En cohabitation, le Premier ministre est le chef de l'opposition
Malgré cet effacement relatif au profit du gouvernement et du Premier ministre, le chef de l’Etat conserve des prérogatives de premier plan en cohabitation. La principale d’entre elles n’est autre que la gestion des affaires internationales, considérée comme le domaine réservé de l’Elysée. Il dispose également de larges pouvoirs de nomination (aux emplois civils et militaires de l’Etat, au Conseil constitutionnel…) dont certains sont néanmoins partagés avec le Premier ministre, voire soumis au vote des commissions parlementaires compétentes.
La plus importante de ces prérogatives de nomination n’est autre que la désignation du Premier ministre, prévue par l’article 8 de la Constitution. Dans la pratique de la cohabitation, le locataire de l’Elysée n’a pas vraiment d’autre choix que de nommer le chef de l’opposition à Matignon (Chirac puis Balladur pour Mitterrand lors des cohabitation de 1986 et 1993, Lionel Jospin pour Jacques Chirac en 1997), puis d’avaliser la composition du gouvernement que celui-ci propose. “Si rien n’interdit au président de négocier voire d’opposer son véto à la désignation de telle ou telle personnalité, c’est le Premier ministre qui a le dernier mot pour composer le gouvernement en période de cohabitation”, rappelle Elina Lemaire.
Le précédent de la crise des ordonnances
Autre pouvoir important : le chef de l’Etat signe les décrets pris en Conseil des ministres (qu’il préside) ainsi que les ordonnances, qui permettent au gouvernement de contourner la procédure législative habituelle (avec l’autorisation du Parlement) dans un délai limité pour prendre des mesures relevant normalement du domaine de la loi, afin de mettre en oeuvre son programme. Cette dernière prérogative fût d’ailleurs à l’origine de la crise des ordonnances, restée fameuse dans l’histoire des cohabitations françaises.
En 1986, la droite revient au pouvoir à la faveur des législatives remportées au nez et à la barbe du président socialiste élu en 1981, François Mitterrand. Le gouvernement de Jacques Chirac décide alors de privatiser par ordonnances les entreprises nationalisées par Mitterrand au début de son septennat. Sauf que ce dernier, qui connaît la Constitution comme sa poche, refuse de signer les ordonnances en question, ce qui aboutit à un blocage du processus engagé par la droite.
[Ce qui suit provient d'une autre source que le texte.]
(* ===== verification/TextTools.v ===== *)
(** * Searching and hexadecimal digits (test/memcasestr.c, test/bitcheck.c,
    test/str2dec.c)

    [mem_casestr] is compared with a search that tries every position,
    [bin2hex] is inverted by [str2dec]. *)
From Stdlib Require Import String.
From S2P Require Import Prelude CArr CBuf CInt.

(** ** mem_casestr *)
Definition isupper (c : Z) : bool := (65 <=? c) && (c <=? 90).
Definition islower (c : Z) : bool := (97 <=? c) && (c <=? 122).
Definition tolower (c : Z) : Z := if isupper c then c + 32 else c.
Definition toupper (c : Z) : Z := if islower c then c - 32 else c.

Definition __ul_cha (c : Z) : Z := if isupper c then tolower c else if islower c then toupper c else c.

(** A read of a byte at an address in [b]. *)
Definition at_ (b : arr) (i : nat) : res Z := match b !! i with Some c => Ok c | None => Err Segv end.

(** The positions [ss], [tmp] and [d] of the pointers; [n] is [end].  The
    message after each matching character reads the next one. *)
Fixpoint search_loop (fuel : nat) (s str : arr) (n ss tmp d : nat) : res (option nat) :=
  match fuel with
  | O => Err Fuel
  | S fuel =>
      if (ss =? n)%nat then Ok None
      else if (d =? length str)%nat then Ok (Some (ss - length str)%nat)
      else
        match at_ s ss, at_ str d with
        | Ok c, Ok x =>
            if negb (x =? c) && negb (x =? __ul_cha c) then search_loop fuel s str n (S tmp) (S tmp) 0
            else
              match at_ s (S ss) with
              | Err e => Err e
              | Ok _ =>
                  if (S d =? length str)%nat then Ok (Some (S ss - length str)%nat)
                  else search_loop fuel s str n (S ss) tmp (S d)
              end
        | _, _ => Err Segv
        end
  end.

Definition mem_casestr (s str : arr) (n : nat) : res (option nat) :=
  search_loop (S n * S (S n)) s str n 0 0 0.

(** *** The reference *)
Definition same_letter (x c : Z) : bool := (x =? c) || (x =? __ul_cha c).
Fixpoint ci_prefix (p s : arr) : bool :=
  match p, s with
  | [], _ => true
  | x :: p, c :: s => same_letter x c && ci_prefix p s
  | _ :: _, [] => false
  end.
Fixpoint ci_find (s p : arr) : option nat :=
  if ci_prefix p s then Some 0%nat else match s with [] => None | _ :: s => S <$> ci_find s p end.

Lemma ci_prefix_app p q s : ci_prefix (p ++ q) s = ci_prefix p s && ci_prefix q (drop (length p) s).
Proof.
  revert s. induction p as [|x p IH]; intros s; cbn [ci_prefix app length]; [done|].
  destruct s as [|c s]; [done|]. cbn [drop]. by rewrite IH, andb_assoc.
Qed.

Lemma ci_prefix_short p s : (length s < length p)%nat → ci_prefix p s = false.
Proof.
  revert s. induction p as [|x p IH]; intros s; cbn [length ci_prefix]; [lia|].
  destruct s as [|c s]; [done|]. cbn [length]. intros H. rewrite IH by lia. apply andb_false_r.
Qed.

Lemma ci_find_short s p : (length s < length p)%nat → ci_find s p = None.
Proof.
  induction s as [|c s IH]; intros H; cbn [ci_find]; rewrite ci_prefix_short by done; [done|].
  cbn [length] in H. by rewrite IH by lia.
Qed.

Lemma ci_find_here s p : ci_prefix p s = true → ci_find s p = Some 0%nat.
Proof. intros H. destruct s; cbn [ci_find]; by rewrite H. Qed.

Lemma ci_find_next c s p : ci_prefix p (c :: s) = false → ci_find (c :: s) p = S <$> ci_find s p.
Proof. intros H. cbn [ci_find]. by rewrite H. Qed.

Section search.
Context (s str : arr) (n : nat).
Hypothesis (Hn : (n < length s)%nat) (Hstr : str ≠ []).

(** The loop has found the first [d] characters at [tmp]. *)
Lemma casestr_loop_ok fuel ss tmp d : ss = (tmp + d)%nat → (ss ≤ n)%nat → (d < length str)%nat →
  ci_prefix (take d str) (drop tmp (take n s)) = true →
  ((n - tmp) * S n + (n - ss) < fuel)%nat →
  search_loop fuel s str n ss tmp d = Ok (Nat.add tmp <$> ci_find (drop tmp (take n s)) str).
Proof.
  revert ss tmp d. induction fuel as [|fuel IH]; intros ss tmp d Hss Hle Hd Hp Hf; [by apply Nat.nlt_0_r in Hf|]. cbn [search_loop].
  assert (length (take n s) = n) as Ln by (rewrite length_take; lia).
  destruct (Nat.eqb_spec ss n) as [E|E].
  { rewrite ci_find_short; [done|]. rewrite length_drop. lia. }
  rewrite (proj2 (Nat.eqb_neq d (length str))) by lia.
  destruct (lookup_lt_is_Some_2 s ss ltac:(lia)) as [c Ec]. destruct (lookup_lt_is_Some_2 str d Hd) as [x Ex].
  unfold at_. rewrite Ec, Ex.
  assert (take (S d) str = take d str ++ [x]) as Et by (by apply take_S_r).
  assert (drop tmp (take n s) !! d = Some c) as Ecd by (rewrite lookup_drop, lookup_take_lt by lia; by rewrite <- Hss).
  assert (ci_prefix (take (S d) str) (drop tmp (take n s)) = same_letter x c) as Ep.
  { rewrite Et, ci_prefix_app, Hp, length_take_le by lia. cbn [andb].
    rewrite (drop_S _ c d Ecd). cbn [ci_prefix]. apply andb_true_r. }
  replace (negb (x =? c) && negb (x =? __ul_cha c)) with (negb (same_letter x c)) by apply negb_orb.
  destruct (same_letter x c); cbn [negb].
  - destruct (lookup_lt_is_Some_2 s (S ss) ltac:(lia)) as [c' ->]. destruct (Nat.eqb_spec (S d) (length str)) as [El|El].
    + rewrite El, firstn_all in Ep. rewrite ci_find_here by done. cbn. do 2 f_equal. lia.
    + apply IH; try done; nia || lia.
  - assert (ci_prefix str (drop tmp (take n s)) = false) as Ef.
    { rewrite <- (take_drop (S d) str), ci_prefix_app, Ep. done. }
    destruct (lookup_lt_is_Some_2 (take n s) tmp ltac:(lia)) as [c0 E0]. rewrite (drop_S _ c0 tmp E0) in Ef |- *.
    rewrite ci_find_next by done. rewrite IH; [|lia|lia|destruct str; [done|cbn; lia]|done|nia].
    f_equal. rewrite <- option_fmap_compose. apply option_fmap_ext. intros k. cbn. lia.
Qed.
End search.

Lemma mem_casestr_ok s str n : (n < length s)%nat → str ≠ [] → mem_casestr s str n = Ok (ci_find (take n s) str).
Proof.
  intros Hn Hs. unfold mem_casestr. rewrite (casestr_loop_ok s str n Hn Hs _ 0 0 0); [|done|lia| |done|lia].
  - rewrite drop_0. f_equal. rewrite <- (option_fmap_id (ci_find _ _)) at 2. by apply option_fmap_ext.
  - destruct str; [done|cbn; lia].
Qed.

(** The reference finds the first position at which all characters agree up to
    case. *)
Lemma ci_find_Some s p k : ci_find s p = Some k ↔
  ci_prefix p (drop k s) = true ∧ (k ≤ length s)%nat ∧ ∀ j, (j < k)%nat → ci_prefix p (drop j s) = false.
Proof.
  revert k. induction s as [|c s IH]; intros k.
  - cbn [ci_find]. destruct (ci_prefix p []) eqn:E.
    + split; [intros [= <-]; split; [done|split; intros; cbn; lia]|]. intros (_ & Hk & _). cbn in Hk. by replace k with 0%nat by lia.
    + split; [done|]. rewrite drop_nil. intros (Hp & _). congruence.
  - destruct (ci_prefix p (c :: s)) eqn:E.
    + rewrite ci_find_here by done. split; [intros [= <-]; split; [done|split; intros; cbn; lia]|].
      intros (_ & _ & Hj). destruct k as [|k]; [done|]. specialize (Hj 0%nat ltac:(lia)). cbn [drop] in Hj. congruence.
    + rewrite ci_find_next by done. rewrite fmap_Some. split.
      * intros (k' & Hk & ->). apply IH in Hk as (Hp & Hl & Hj). cbn [drop length]. split; [done|split; [lia|]].
        intros [|j] Hjk; [done|]. apply Hj. lia.
      * intros (Hp & Hl & Hj). destruct k as [|k]; [cbn [drop] in Hp; congruence|]. exists k. split; [|done]. apply IH.
        cbn [drop length] in *. split; [done|split; [lia|]]. intros j Hjk. apply (Hj (S j)). lia.
Qed.

(** ** bin2hex and str2dec *)
Definition bb_hexdigits_upcase : arr := chars "0123456789ABCDEF".

(** The buffer at [p] printed with [%s]. *)
Definition print_from (p : nat) : M arr unit := λ b, match cstr (drop p b) with Some _ => Ok ((), b) | None => Err Overread end.

Definition put_digit (p : nat) (k : Z) : M arr unit :=
  h ← cget bb_hexdigits_upcase k;
  aset (Z.of_nat p) (Z.lor 0x20 h);;
  print_from p.

Fixpoint bin2hex (p : nat) (cp : arr) (count : nat) : M arr nat :=
  match count with
  | O => mret p
  | S count =>
      match cp with
      | [] => fail Segv
      | x :: cp =>
          let c := u8 x in
          put_digit p (Z.shiftr c 4);;
          put_digit (S p) (Z.land c 0xf);;
          bin2hex (S (S p)) cp count
      end
  end.

Definition hex2dec : list (Z * Z) := zip bb_hexdigits_upcase [0; 1; 2; 3; 4; 5; 6; 7; 8; 9; 10; 11; 12; 13; 14; 15].

Fixpoint table_loop (t : list (Z * Z)) (x y a b : Z) : Z * Z :=
  match t with
  | [] => (a, b)
  | e :: t => table_loop t x y (if e.1 =? toupper x then e.2 else a) (if e.1 =? toupper y then e.2 else b)
  end.

Definition str2dec (str : option arr) : res Z :=
  match str with
  | None => Ok (-1)
  | Some p =>
      match p !! 0%nat, p !! 1%nat with
      | Some x, Some y => let ab := table_loop hex2dec x y 0 0 in Ok (ab.1 * 16 + ab.2)
      | _, _ => Err Segv
      end
  end.

(** *** Their meaning *)
Definition digit (k : Z) : Z := Z.lor 0x20 (bb_hexdigits_upcase !!! Z.to_nat k).
Definition hex (x : Z) : arr := [digit (Z.shiftr (u8 x) 4); digit (Z.land (u8 x) 0xf)].

Lemma u8_nibbles x : 0 ≤ Z.shiftr (u8 x) 4 < 16 ∧ 0 ≤ Z.land (u8 x) 0xf < 16.
Proof.
  assert (0 ≤ u8 x < 256) as H by (apply Z.mod_pos_bound; lia). rewrite Z.shiftr_div_pow2 by lia.
  change 0xf with (Z.ones 4). rewrite Z.land_ones by lia. split; [|apply Z.mod_pos_bound; lia].
  split; [apply Z.div_pos; lia|apply Z.div_lt_upper_bound; lia].
Qed.

Lemma digits_nonzero : forallb (λ k, negb (digit k =? 0)) (Z.of_nat <$> seq 0 16) = true.
Proof. vm_compute. reflexivity. Qed.

Lemma digit_nonzero k : 0 ≤ k < 16 → digit k ≠ 0.
Proof.
  intros Hk. pose proof digits_nonzero as H. rewrite forallb_forall in H. specialize (H k).
  apply Z.eqb_neq, negb_true_iff, H. apply list_elem_of_In, list_elem_of_fmap. exists (Z.to_nat k). split; [lia|apply elem_of_seq; lia].
Qed.

(** All bytes. *)
Lemma str2dec_bytes : forallb (λ c, match str2dec (Some (hex c)) with Ok v => v =? c | Err _ => false end) (Z.of_nat <$> seq 0 256) = true.
Proof. vm_compute. reflexivity. Qed.

Lemma str2dec_hex x r : str2dec (Some (hex x ++ r)) = Ok (u8 x).
Proof.
  assert (0 ≤ u8 x < 256) as H by (apply Z.mod_pos_bound; lia). pose proof str2dec_bytes as Hb. rewrite forallb_forall in Hb.
  specialize (Hb (u8 x)). assert (u8 (u8 x) = u8 x) as Eu by (unfold u8; by rewrite Z.mod_mod by lia).
  unfold hex in *. rewrite Eu in Hb. unfold str2dec in *. cbn [lookup list_lookup app] in *.
  apply Z.eqb_eq in Hb; [by rewrite Hb|]. apply list_elem_of_In, list_elem_of_fmap.
  exists (Z.to_nat (u8 x)). split; [lia|apply elem_of_seq; lia].
Qed.

Lemma put_digit_ok out k m : 0 ≤ k < 16 → (0 < m)%nat →
  put_digit (length out) k (out ++ replicate (S m) 0) = Ok ((), (out ++ [digit k]) ++ replicate m 0).
Proof.
  intros Hk Hm. unfold put_digit. assert (length bb_hexdigits_upcase = 16%nat) as Lb by reflexivity.
  replace k with (Z.of_nat (Z.to_nat k)) at 1 by lia.
  run (cget_ok (out ++ replicate (S m) 0) bb_hexdigits_upcase (Z.to_nat k) (bb_hexdigits_upcase !!! Z.to_nat k) ltac:(apply list_lookup_lookup_total_lt; lia)).
  cbn [replicate]. rewrite (bind_ok _ _ _ _ _ (aset_app out (replicate m 0) 0 (digit k) _ eq_refl)).
  unfold print_from. rewrite drop_app_length. destruct m as [|m]; [lia|]. cbn [replicate].
  change (digit k :: 0 :: replicate m 0) with ([digit k] ++ 0 :: replicate m 0). rewrite cstr_app.
  - by rewrite <- app_assoc.
  - constructor; [by apply digit_nonzero|constructor].
Qed.

Lemma hex_length (l : arr) : length (mjoin (hex <$> l)) = (2 * length l)%nat.
Proof.
  induction l as [|x l IH]; [done|]. rewrite fmap_cons.
  change (mjoin (hex x :: (hex <$> l))) with (hex x ++ mjoin (hex <$> l)). rewrite length_app, IH. cbn [hex length]. lia.
Qed.

Lemma bin2hex_ok cp out m : (2 * length cp < m)%nat →
  bin2hex (length out) cp (length cp) (out ++ replicate m 0) =
    Ok ((length out + 2 * length cp)%nat, out ++ mjoin (hex <$> cp) ++ replicate (m - 2 * length cp) 0).
Proof.
  revert out m. induction cp as [|x cp IH]; intros out m Hm.
  - cbn [bin2hex length fmap list_fmap mjoin list_join app]. rewrite Nat.mul_0_r, Nat.sub_0_r, Nat.add_0_r. done.
  - cbn [length bin2hex] in *. destruct m as [|[|m]]; [lia|lia|]. destruct (u8_nibbles x) as [H1 H2].
    run (put_digit_ok out (Z.shiftr (u8 x) 4) (S m) H1 ltac:(lia)).
    replace (S (length out)) with (length (out ++ [digit (Z.shiftr (u8 x) 4)])) by (rewrite length_app; cbn; lia).
    run (put_digit_ok (out ++ [digit (Z.shiftr (u8 x) 4)]) (Z.land (u8 x) 0xf) m H2 ltac:(lia)).
    set (o2 := (out ++ _) ++ _). replace (S (length (out ++ _))) with (length o2) by (unfold o2; rewrite !length_app; cbn; lia).
    rewrite IH by lia. unfold o2. rewrite !length_app. cbn [length fmap list_fmap mjoin list_join hex app].
    rewrite <- !app_assoc. cbn [app]. do 2 f_equal; [lia|]. do 4 f_equal. f_equal. lia.
Qed.

(** ** Properties *)

(** C32: if the buffer has a byte behind the part that is searched, [mem_casestr]
    returns the same as a search at every position: the first place where all
    characters agree up to case, or nothing if there is none. *)
Theorem mem_casestr_correct s str n : (n < length s)%nat → str ≠ [] →
  mem_casestr s str n = Ok (ci_find (take n s) str) ∧
  ∀ k, ci_find (take n s) str = Some k ↔
    ci_prefix str (drop k (take n s)) = true ∧ (k ≤ length (take n s))%nat ∧
    ∀ j, (j < k)%nat → ci_prefix str (drop j (take n s)) = false.
Proof. intros Hn Hs. split; [by apply mem_casestr_ok|]. intros k. apply ci_find_Some. Qed.

(** Without that byte the message that is printed for each character reads
    behind the buffer. *)
Lemma mem_casestr_overread : mem_casestr (chars "ab") (chars "b") 2 = Err Segv.
Proof. reflexivity. Qed.

(** [bin2hex] writes two digits for each byte into a buffer of zeros that has
    room for them and a NUL, and [str2dec] reads each pair of digits back. *)
Theorem hex_roundtrip cp m : (2 * length cp < m)%nat →
  ∃ b, bin2hex 0 cp (length cp) (replicate m 0) = Ok ((2 * length cp)%nat, b) ∧ length b = m ∧
    ∀ i x, cp !! i = Some x → str2dec (Some (drop (2 * i) b)) = Ok (u8 x).
Proof.
  intros Hm. eexists. split; [apply (bin2hex_ok cp [] m Hm)|]. cbn [app].
  split; [rewrite length_app, length_replicate, hex_length; lia|]. intros i x Hi.
  rewrite <- (take_drop_middle cp i x Hi). rewrite fmap_app, join_app. cbn [fmap list_fmap].
  rewrite <- app_assoc. pose proof (lookup_lt_Some _ _ _ Hi).
  rewrite drop_app_length' by (rewrite hex_length, length_take; lia). cbn [mjoin list_join]. rewrite <- app_assoc. apply str2dec_hex.
Qed.

Lemma mem_casestr_correct_witness : mem_casestr (chars "www.Vivo.com.cn" ++ [0]) (chars "vivo.COM") 15 = Ok (Some 4%nat).
Proof.
  destruct (mem_casestr_correct (chars "www.Vivo.com.cn" ++ [0]) (chars "vivo.COM") 15) as [E _]; [cbn; lia|done|]. exact E.
Defined.

Lemma hex_roundtrip_witness : ∃ b, bin2hex 0 [171; -1] 2 (replicate 6 0) = Ok (4%nat, b) ∧ str2dec (Some (drop 2 b)) = Ok 255.
Proof.
  destruct (hex_roundtrip [171; -1] 6) as (b & E & _ & H); [cbn; lia|]. exists b. split; [exact E|]. apply (H 1%nat (-1)). reflexivity.
Defined.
“La Constitution ne précise pas si la signature des ordonnances est une simple faculté ou un impératif auquel ne peut se soustraire le chef de l’Etat. À l’époque, les juristes étaient divisés, et Mitterrand a pu imposer son interprétation”, retrace Elina Lemaire.
L’autre exemple célèbre des tensions entre le chef de l’Etat et son gouvernement en période de cohabitation remonte au premier septennat (1995-2002) de Jacques Chirac. L’ex-président, qui avait commis l’erreur funeste de dissoudre l’Assemblée nationale en 1997 alors que celle-ci lui était favorable, devait composer avec le voisinage encombrant de la gauche plurielle, emmenée par le Premier ministre, Lionel Jospin. “En 2001, le gouvernement veut un statut particulier pour la Corse. Chirac, vent debout, fait savoir au locataire de Matignon qu’il refuse d’inscrire le texte à l’ordre du jour du Conseil des ministres”, raconte Elina Lemaire. Après quelques jours de blocage, le chef de l’Etat finira tout de même par céder, sans doute pour éviter de plonger le pays dans une crise institutionnelle de grande ampleur.
Le référendum et la dissolution
La constitution prévoit aussi que le chef de l’Etat peut, sur certains sujets spécifiques, soumettre un projet de loi au référendum. Mais là encore, il ne peut agir que sur proposition du Premier ministre ou sur propositions conjointes des deux assemblées. Ce qui, en période de cohabitation et à moins d’un improbable consensus transpartisan, rend quasiment impossible l’organisation de ce type de scrutin.
Enfin, le pouvoir de dissolution est propre au président, selon l’article 12 de la Constitution. En théorie, il peut donc convoquer des élections législatives anticipées (qui auront lieu 20 à 40 jours après la dissolution), sous réserve de ne pas le faire dans l’année qui suit une première dissolution.
Depuis l’avènement de la Vème République, trois présidents s’y sont risqués : le Général de Gaulle (1962 et 1968), François Mitterrand (1981 et 1988), et Jacques Chirac (1997). Depuis la mise en place du quinquennat, qui a rendu l’élection présidentielle et les législatives concomitantes à partir de 2002, en diminuant les risques de cohabitation, aucun chef d’Etat ne s’est plus jamais risqué à utiliser ce pouvoir.